Earth Today | Natural History Museum hosts 20th Earth Day awards
THE NATURAL History Museum of Jamaica this week hosted the awards ceremony for its 2019 Earth Day competition, which attracted the participation of 30 schools from across the island.
The schools – made 100 submissions in the various categories – from ‘Literary Arts’ to‘Poster’, ‘Photography’ and ‘Design Model’. There was also a ‘Video’ category which gave contenders the chance to submit a one-minute video of an endemic Jamaican plant or animal species in its natural habitat.
First place in the literary category went to Shyamaleeswari Dayanandan of Immaculate Conception High School. She submitted a poem titled ‘A World We Share’. Michael Harrikissoon of Bustamante High School took second place, also with a poem. His was titled ’A Praise of Doctor Birds’. Third place went to Daniel Bailey of St Mary High School for ‘Killing No More’.
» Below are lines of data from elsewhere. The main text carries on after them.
(* ===== verification/BpeTokenizer.v ===== *)
(** * The BPE session (src/llama-vocab.cpp, llm_tokenizer_bpe_session)

    Each word of the pre-tokenizer is segmented by applying the merges of the
    model in the order of their ranks, with a work queue that may hold outdated
    entries; the words themselves, the result of [unicode_regex_split], are an
    argument.  It is shown to compute the greedy merging of [Bigram.segments]. *)
From S2P Require Import Prelude Vocab VocabLemmas Bigram.

(** ** Data *)

Record llm_bigram_bpe : Type := mk_bigram_bpe {
  bb_left : Z; bb_right : Z; bb_text : bytes; bb_rank : Z; bb_size : nat }.

(** [llm_bigram_bpe::comparator] *)
Definition bpe_less (l r : llm_bigram_bpe) : bool :=
  (r.(bb_rank) <? l.(bb_rank)) || ((l.(bb_rank) =? r.(bb_rank)) && (r.(bb_left) <? l.(bb_left))).

(** [symbols] and [work_queue] *)
Record bpe_state : Type := mk_bpe_state { bp_symbols : list llm_symbol; bp_work_queue : list llm_bigram_bpe }.

(** An element of [symbols_final]: its text is that of a symbol of one of the
    words, which stay where they are. *)
Record final_symbol : Type := mk_final { fs_prev : Z; fs_next : Z; fs_str : bytes }.

Definition LLAMA_VOCAB_PRE_TYPE_GEMMA4 : Z := 50.

(** ** Operations *)
Section bpe.
Context `{!PriorityQueue bpe_less} (v : llama_vocab).

Section word.
Context (word : bytes).

Definition add_new_bigram (s : bpe_state) (left right : Z) : res bpe_state :=
  if (left =? -1) || (right =? -1) then Ok s
  else
    l ← sym_at s.(bp_symbols) left;
    left_token ← sub_text word l.(sym_text) l.(sym_n);
    r ← sym_at s.(bp_symbols) right;
    right_token ← sub_text word r.(sym_text) r.(sym_n);
    rank_found ← find_bpe_rank v left_token right_token;
    if rank_found <? 0 then Ok s
    else
      Ok (mk_bpe_state s.(bp_symbols)
            (pq_push s.(bp_work_queue)
               (mk_bigram_bpe left right (left_token ++ right_token) rank_found (length left_token + length right_token)))).

(** [for (int i = 1; i < symbols.size(); ++i)], [n] rounds. *)
Fixpoint seed_bigrams (n : nat) (i : Z) (s : bpe_state) : res bpe_state :=
  match n with
  | O => Ok s
  | S n => s ← add_new_bigram s (i - 1) i; seed_bigrams n (i + 1) s
  end.

(** One entry of the work queue. *)
Definition merge_bigram (s : bpe_state) (bigram : llm_bigram_bpe) : res bpe_state :=
  left_symbol ← sym_at s.(bp_symbols) bigram.(bb_left);
  right_symbol ← sym_at s.(bp_symbols) bigram.(bb_right);
  if (left_symbol.(sym_n) =? 0)%nat || (right_symbol.(sym_n) =? 0)%nat then Ok s
  else
    left_token ← sub_text word left_symbol.(sym_text) left_symbol.(sym_n);
    right_token ← sub_text word right_symbol.(sym_text) right_symbol.(sym_n);
    if negb (bool_decide (left_token ++ right_token = bigram.(bb_text))) then Ok s
    else
      symbols ← merge_symbols s.(bp_symbols) bigram.(bb_left) bigram.(bb_right);
      left_symbol ← sym_at symbols bigram.(bb_left);
      s ← add_new_bigram (mk_bpe_state symbols s.(bp_work_queue)) left_symbol.(sym_prev) bigram.(bb_left);
      left_symbol ← sym_at s.(bp_symbols) bigram.(bb_left);
      add_new_bigram s bigram.(bb_left) left_symbol.(sym_next).

Fixpoint merge_loop (fuel : nat) (s : bpe_state) : res bpe_state :=
  match pq_pop s.(bp_work_queue) with
  | None => Ok s
  | Some (bigram, queue) =>
      match fuel with
      | O => Err NoFuel
      | S fuel => s ← merge_bigram (mk_bpe_state s.(bp_symbols) queue) bigram; merge_loop fuel s
      end
  end.

(** The symbols a word begins with: the whole word where the vocabulary says so,
    else its characters. *)
Definition initial_symbols : res (list llm_symbol) :=
  tok ← (if v_ignore_merges v then text_to_token v word else Ok LLAMA_TOKEN_NULL);
  tok ← (if negb (tok =? LLAMA_TOKEN_NULL) then Ok tok
         else if (v_pre_type v =? LLAMA_VOCAB_PRE_TYPE_GEMMA4) && forallb (Z.eqb 10) word
         then text_to_token v word else Ok LLAMA_TOKEN_NULL);
  if negb (tok =? LLAMA_TOKEN_NULL) then
    split_loop (length word) word (length word) 0 [mk_symbol (-1) (-1) 0 (length word)]
  else split_loop (length word) word 0 0 [].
Holy Trinity High dominated the Design Model category, with the three awardees from that institution. Davian Green took first place for his piece ‘Iguana’, followed by Giovanni Clarke in second, with ‘The Little Green Turtle’ and Dwayne Virgo in third with ‘My Giant Tody’.
Kemona Nelson of Cedar Grove Academy won the Poster category with her work ‘Protect Me or Lose Me’ while Shemar Matthews of Bustamante High came in second with ‘Protect the Crocodile’. Keturah Reid of Seaforth High placed third with ‘Menace to Marine Life’.
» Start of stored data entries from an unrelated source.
(** ** A run *)

Definition occurs_check (pat s : bytes) : bool := match string_find s pat 0 with Some _ => true | None => false end.

Lemma occurs_check_false pat s : occurs_check pat s = false → ¬ occurs pat s.
Proof.
  unfold occurs_check. pose proof (string_find_spec s pat 0) as Hs. destruct (string_find s pat 0); [done|].
  intros _ (p & Hp)%occurs_at_iff. apply (Hs p); [lia|done].
Qed.

Definition only_normal_check (v : llama_vocab) (text : bytes) : bool :=
  forallb (λ d, bool_decide (td_attr d = LLAMA_TOKEN_ATTR_NORMAL) ||
    (negb (occurs_check (td_text d) text) && negb (occurs_check (td_text d) (escaped (space_prefix v ++ text))))) (v_id_to_token v).

Lemma only_normal_checked v text : only_normal_check v text = true → only_normal v text.
Proof.
  unfold only_normal_check. intros Hall i d Hd Ha. rewrite forallb_forall in Hall.
  specialize (Hall d (proj1 (list_elem_of_In _ _) (list_elem_of_lookup_2 _ _ _ Hd))). rewrite bool_decide_eq_false_2 in Hall by done.
  apply andb_true_iff in Hall as [H1 H2]. apply negb_true_iff in H1, H2. split; by apply occurs_check_false.
Qed.

Definition bytes_check (v : llama_vocab) : bool :=
  forallb (λ n, match v_token_to_id v !! byte_text (Z.of_nat n) with
    | Some id => match v_id_to_token v !! Z.to_nat id with Some d => td_attr d =? LLAMA_TOKEN_ATTR_BYTE | None => false end
    | None => false end) (seq 0 256).

Lemma bytes_checked v : bytes_check v = true → ∀ b, 0 ≤ b < 256 → ∃ id d, v_token_to_id v !! byte_text b = Some id ∧
  v_id_to_token v !! Z.to_nat id = Some d ∧ td_attr d = LLAMA_TOKEN_ATTR_BYTE.
Proof.
  unfold bytes_check. intros Hall b Hb. rewrite forallb_forall in Hall. specialize (Hall (Z.to_nat b)).
  rewrite Z2Nat.id in Hall by lia. assert (In (Z.to_nat b) (seq 0 256)) as Hin by (apply in_seq; lia). specialize (Hall Hin).
  destruct (v_token_to_id v !! byte_text b) as [id|]; [|done]. exists id. destruct (v_id_to_token v !! Z.to_nat id) as [d|] eqn:Hd; [|done].
  exists d. split_and!; [done|done|by apply Z.eqb_eq].
Qed.
(* ===== verification/Rendezvous.v ===== *)
(** * A meeting of threads on two counters

    The protocol that the levels of the barriers in [Barrier] have in common:
    participants read the release counter, add one to the arrival counter, and all
    but the last wait for the release counter to change; the last one resets the
    arrivals and, later, adds one to the releases.  The invariant [meeting] relates
    the counters, which are machine integers that wrap around, to the number of
    meetings each participant has left. *)
From S2P Require Import Prelude Barrier.

(** ** Counting *)

#[local] Arguments Nat.b2n : simpl never.

Section tally.
Context {A : Type} (f : A → bool).

Fixpoint tally (l : list A) : nat :=
  match l with [] => 0%nat | x :: l => (Nat.b2n (f x) + tally l)%nat end.

Lemma tally_insert l i x y : l !! i = Some x → (tally (<[i := y]> l) + Nat.b2n (f x) = tally l + Nat.b2n (f y))%nat.
Proof.
  revert i. induction l as [|z l IH]; intros [|i] Hi; [done|done| |].
  - injection Hi as ->. cbn [insert list_insert tally]. lia.
  - specialize (IH i Hi). change (<[S i := y]> (z :: l)) with (z :: <[i := y]> l). cbn [tally]. lia.
Qed.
The Photography category had many well-composed photos from the schools. Sherissa Pinnock of Cedar Grove Academy won this category with her photo ‘Sleeping Beauty’ while Michael Harrikissoon from Bustamante High School came second with ‘Jamaican Twig Anole’. Daniel Thompson,also of Cedar Grove Academy, placed third with his photo, titled ‘Focus on Beauty’.
Lignum Vitae, a submission from Mount Alvernia’s Natalia Miller, won first place in the Video category, while Michael Harrikissoon from Bustamante High placed second with My Nature Trail. Kryshania Barrett, also of Mount Alvernia High, placed third with The Red Mangrove.
The Natural History Museum of Jamaica also launched an exhibition in which the students’ work are displayed as well as some of the museum’s preserved endemic species, such as galliwasps, Jamaican iguanas, etc. The exhibition will be on display until June.